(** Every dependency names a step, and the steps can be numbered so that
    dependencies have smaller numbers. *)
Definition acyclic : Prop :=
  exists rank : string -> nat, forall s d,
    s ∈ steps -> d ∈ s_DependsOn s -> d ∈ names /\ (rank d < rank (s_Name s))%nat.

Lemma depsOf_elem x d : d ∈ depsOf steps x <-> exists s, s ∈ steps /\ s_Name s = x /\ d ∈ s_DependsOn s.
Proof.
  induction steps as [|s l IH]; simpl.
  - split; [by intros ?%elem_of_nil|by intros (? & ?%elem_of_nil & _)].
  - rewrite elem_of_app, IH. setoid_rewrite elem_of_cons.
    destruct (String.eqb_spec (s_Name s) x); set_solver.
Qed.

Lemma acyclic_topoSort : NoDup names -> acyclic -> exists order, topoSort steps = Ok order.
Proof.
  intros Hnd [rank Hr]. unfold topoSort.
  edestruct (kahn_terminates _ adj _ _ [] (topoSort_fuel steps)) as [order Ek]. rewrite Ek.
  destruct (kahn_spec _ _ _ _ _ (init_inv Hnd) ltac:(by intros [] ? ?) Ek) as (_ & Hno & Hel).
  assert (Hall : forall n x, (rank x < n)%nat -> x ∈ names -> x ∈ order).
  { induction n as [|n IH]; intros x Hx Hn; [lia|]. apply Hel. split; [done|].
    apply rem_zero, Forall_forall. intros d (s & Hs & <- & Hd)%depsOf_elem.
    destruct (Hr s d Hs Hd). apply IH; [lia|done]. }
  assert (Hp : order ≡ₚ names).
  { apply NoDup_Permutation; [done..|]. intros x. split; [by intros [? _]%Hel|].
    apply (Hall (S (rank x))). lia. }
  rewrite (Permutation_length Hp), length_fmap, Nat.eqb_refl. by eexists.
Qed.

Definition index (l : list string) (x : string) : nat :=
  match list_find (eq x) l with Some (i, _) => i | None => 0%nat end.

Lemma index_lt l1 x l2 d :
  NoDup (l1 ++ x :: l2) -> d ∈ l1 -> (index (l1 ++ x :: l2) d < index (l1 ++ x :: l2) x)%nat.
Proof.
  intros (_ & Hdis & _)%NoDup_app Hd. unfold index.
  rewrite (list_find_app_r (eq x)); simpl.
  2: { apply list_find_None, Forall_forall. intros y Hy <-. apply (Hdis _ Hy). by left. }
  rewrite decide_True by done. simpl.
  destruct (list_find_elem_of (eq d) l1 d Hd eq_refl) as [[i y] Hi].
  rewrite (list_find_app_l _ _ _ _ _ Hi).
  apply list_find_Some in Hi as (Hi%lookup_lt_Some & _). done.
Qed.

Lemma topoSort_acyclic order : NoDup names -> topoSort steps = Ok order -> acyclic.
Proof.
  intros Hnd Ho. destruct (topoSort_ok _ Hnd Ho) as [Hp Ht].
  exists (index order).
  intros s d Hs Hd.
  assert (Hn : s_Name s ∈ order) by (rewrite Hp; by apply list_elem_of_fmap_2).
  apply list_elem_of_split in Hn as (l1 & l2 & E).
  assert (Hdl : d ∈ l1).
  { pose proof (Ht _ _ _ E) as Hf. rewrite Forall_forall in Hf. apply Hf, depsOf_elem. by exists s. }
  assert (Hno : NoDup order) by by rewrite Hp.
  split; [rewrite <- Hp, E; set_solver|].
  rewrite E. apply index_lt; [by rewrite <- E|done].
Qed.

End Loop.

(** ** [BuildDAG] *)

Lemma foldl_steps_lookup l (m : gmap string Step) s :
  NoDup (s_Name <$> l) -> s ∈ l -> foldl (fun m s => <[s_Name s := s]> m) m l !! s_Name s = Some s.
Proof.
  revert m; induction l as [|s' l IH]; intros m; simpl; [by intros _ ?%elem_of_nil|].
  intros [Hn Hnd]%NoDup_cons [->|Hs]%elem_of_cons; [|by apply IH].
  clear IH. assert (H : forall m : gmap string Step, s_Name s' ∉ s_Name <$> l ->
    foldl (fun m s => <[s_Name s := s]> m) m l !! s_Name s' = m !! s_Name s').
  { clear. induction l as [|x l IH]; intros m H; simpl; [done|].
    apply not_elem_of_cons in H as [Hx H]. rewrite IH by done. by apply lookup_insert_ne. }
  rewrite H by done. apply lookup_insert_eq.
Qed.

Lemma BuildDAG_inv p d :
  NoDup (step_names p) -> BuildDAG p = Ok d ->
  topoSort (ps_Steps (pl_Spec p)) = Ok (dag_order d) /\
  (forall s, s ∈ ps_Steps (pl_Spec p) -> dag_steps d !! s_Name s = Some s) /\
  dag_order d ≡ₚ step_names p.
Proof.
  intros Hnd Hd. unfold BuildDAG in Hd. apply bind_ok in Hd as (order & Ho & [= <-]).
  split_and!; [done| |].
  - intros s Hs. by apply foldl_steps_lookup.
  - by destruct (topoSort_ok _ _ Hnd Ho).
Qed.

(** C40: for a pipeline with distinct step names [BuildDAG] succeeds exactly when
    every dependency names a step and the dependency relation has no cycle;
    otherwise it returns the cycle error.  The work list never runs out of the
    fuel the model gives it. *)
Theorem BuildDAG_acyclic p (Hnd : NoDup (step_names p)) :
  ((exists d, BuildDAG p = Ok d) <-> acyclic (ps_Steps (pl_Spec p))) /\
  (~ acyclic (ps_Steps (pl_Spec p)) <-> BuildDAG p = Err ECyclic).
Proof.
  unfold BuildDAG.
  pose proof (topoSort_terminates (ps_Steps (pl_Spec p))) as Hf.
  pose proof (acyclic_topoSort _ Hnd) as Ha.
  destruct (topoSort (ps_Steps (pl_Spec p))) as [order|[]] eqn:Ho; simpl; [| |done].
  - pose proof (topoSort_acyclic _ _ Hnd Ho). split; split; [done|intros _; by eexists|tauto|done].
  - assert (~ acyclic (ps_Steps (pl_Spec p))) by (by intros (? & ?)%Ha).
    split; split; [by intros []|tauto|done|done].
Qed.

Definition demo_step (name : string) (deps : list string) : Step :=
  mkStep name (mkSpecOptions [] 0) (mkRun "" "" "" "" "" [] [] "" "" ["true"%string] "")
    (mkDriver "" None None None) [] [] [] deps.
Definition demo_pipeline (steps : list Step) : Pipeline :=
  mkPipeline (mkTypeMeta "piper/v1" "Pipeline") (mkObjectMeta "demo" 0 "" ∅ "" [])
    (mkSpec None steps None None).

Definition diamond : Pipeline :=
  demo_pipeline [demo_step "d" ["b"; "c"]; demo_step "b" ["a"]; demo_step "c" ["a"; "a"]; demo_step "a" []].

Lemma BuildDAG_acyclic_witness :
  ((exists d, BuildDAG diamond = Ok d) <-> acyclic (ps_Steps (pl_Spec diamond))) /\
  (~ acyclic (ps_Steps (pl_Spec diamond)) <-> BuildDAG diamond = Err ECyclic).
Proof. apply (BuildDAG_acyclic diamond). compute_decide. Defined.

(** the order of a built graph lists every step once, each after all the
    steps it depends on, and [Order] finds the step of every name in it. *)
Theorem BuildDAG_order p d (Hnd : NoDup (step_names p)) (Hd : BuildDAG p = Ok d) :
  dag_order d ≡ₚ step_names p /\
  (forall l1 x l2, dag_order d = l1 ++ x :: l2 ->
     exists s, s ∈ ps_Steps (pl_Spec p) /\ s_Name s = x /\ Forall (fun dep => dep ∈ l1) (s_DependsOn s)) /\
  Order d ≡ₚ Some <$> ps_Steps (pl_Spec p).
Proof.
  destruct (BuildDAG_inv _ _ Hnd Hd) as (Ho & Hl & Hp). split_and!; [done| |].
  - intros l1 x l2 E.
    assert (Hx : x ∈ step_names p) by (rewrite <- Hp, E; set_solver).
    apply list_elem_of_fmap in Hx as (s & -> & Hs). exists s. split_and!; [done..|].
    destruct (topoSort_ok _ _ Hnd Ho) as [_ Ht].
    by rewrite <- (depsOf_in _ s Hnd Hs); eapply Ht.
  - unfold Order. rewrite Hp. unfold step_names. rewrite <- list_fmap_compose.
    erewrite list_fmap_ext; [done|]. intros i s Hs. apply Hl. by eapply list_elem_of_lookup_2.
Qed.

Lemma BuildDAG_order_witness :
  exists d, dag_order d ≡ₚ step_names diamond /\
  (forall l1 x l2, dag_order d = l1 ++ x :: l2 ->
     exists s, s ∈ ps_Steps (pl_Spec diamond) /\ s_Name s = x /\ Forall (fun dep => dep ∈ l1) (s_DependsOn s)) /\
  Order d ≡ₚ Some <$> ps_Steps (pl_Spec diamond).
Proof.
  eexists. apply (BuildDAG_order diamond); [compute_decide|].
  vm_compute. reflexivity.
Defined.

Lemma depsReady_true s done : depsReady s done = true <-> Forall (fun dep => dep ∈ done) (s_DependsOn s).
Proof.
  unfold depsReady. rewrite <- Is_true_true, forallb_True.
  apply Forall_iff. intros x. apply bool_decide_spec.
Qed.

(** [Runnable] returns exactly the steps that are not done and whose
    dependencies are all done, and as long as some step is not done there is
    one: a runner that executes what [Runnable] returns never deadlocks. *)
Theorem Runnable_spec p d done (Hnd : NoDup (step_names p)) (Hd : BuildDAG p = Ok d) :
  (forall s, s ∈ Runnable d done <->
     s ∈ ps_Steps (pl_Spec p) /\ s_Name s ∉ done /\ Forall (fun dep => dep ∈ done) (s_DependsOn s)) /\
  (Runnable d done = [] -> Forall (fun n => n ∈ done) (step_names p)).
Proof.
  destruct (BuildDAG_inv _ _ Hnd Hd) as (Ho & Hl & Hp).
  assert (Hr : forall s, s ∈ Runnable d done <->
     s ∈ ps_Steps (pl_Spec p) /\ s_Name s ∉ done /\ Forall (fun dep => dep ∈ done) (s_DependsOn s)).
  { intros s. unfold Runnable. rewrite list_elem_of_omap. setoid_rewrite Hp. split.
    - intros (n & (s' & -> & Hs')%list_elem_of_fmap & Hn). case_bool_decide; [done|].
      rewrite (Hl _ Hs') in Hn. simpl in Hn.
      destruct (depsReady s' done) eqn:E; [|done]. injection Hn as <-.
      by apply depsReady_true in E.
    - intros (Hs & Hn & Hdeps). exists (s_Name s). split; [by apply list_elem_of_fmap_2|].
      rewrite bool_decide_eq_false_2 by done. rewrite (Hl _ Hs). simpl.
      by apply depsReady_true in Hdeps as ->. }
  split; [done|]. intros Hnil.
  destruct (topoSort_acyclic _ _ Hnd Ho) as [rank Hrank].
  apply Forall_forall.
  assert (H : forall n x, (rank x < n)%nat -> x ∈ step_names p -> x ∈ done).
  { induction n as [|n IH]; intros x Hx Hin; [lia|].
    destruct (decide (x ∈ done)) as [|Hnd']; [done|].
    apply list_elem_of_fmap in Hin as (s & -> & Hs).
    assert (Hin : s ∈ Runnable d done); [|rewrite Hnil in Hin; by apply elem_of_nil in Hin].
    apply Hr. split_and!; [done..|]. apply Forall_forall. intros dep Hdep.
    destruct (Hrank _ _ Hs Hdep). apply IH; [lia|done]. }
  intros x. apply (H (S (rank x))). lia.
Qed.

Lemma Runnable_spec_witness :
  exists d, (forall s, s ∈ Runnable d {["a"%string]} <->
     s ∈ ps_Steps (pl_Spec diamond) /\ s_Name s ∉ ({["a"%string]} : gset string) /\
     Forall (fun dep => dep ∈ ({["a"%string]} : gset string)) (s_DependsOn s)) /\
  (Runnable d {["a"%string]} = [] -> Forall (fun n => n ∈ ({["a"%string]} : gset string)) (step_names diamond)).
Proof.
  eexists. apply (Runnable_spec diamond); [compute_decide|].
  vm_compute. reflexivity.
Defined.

******

Among the records above, a stretch begins at the line containing "steps it depends" and ends at the line containing "destruct (topoSort_ok _ _ Hnd Ho) as". Restate that stretch word for word, and nothing else.

» WRITTEN REPLY:
    steps it depends on, and [Order] finds the step of every name in it. *)
Theorem BuildDAG_order p d (Hnd : NoDup (step_names p)) (Hd : BuildDAG p = Ok d) :
  dag_order d ≡ₚ step_names p /\
  (forall l1 x l2, dag_order d = l1 ++ x :: l2 ->
     exists s, s ∈ ps_Steps (pl_Spec p) /\ s_Name s = x /\ Forall (fun dep => dep ∈ l1) (s_DependsOn s)) /\
  Order d ≡ₚ Some <$> ps_Steps (pl_Spec p).
Proof.
  destruct (BuildDAG_inv _ _ Hnd Hd) as (Ho & Hl & Hp). split_and!; [done| |].
  - intros l1 x l2 E.
    assert (Hx : x ∈ step_names p) by (rewrite <- Hp, E; set_solver).
    apply list_elem_of_fmap in Hx as (s & -> & Hs). exists s. split_and!; [done..|].
    destruct (topoSort_ok _ _ Hnd Ho) as [_ Ht].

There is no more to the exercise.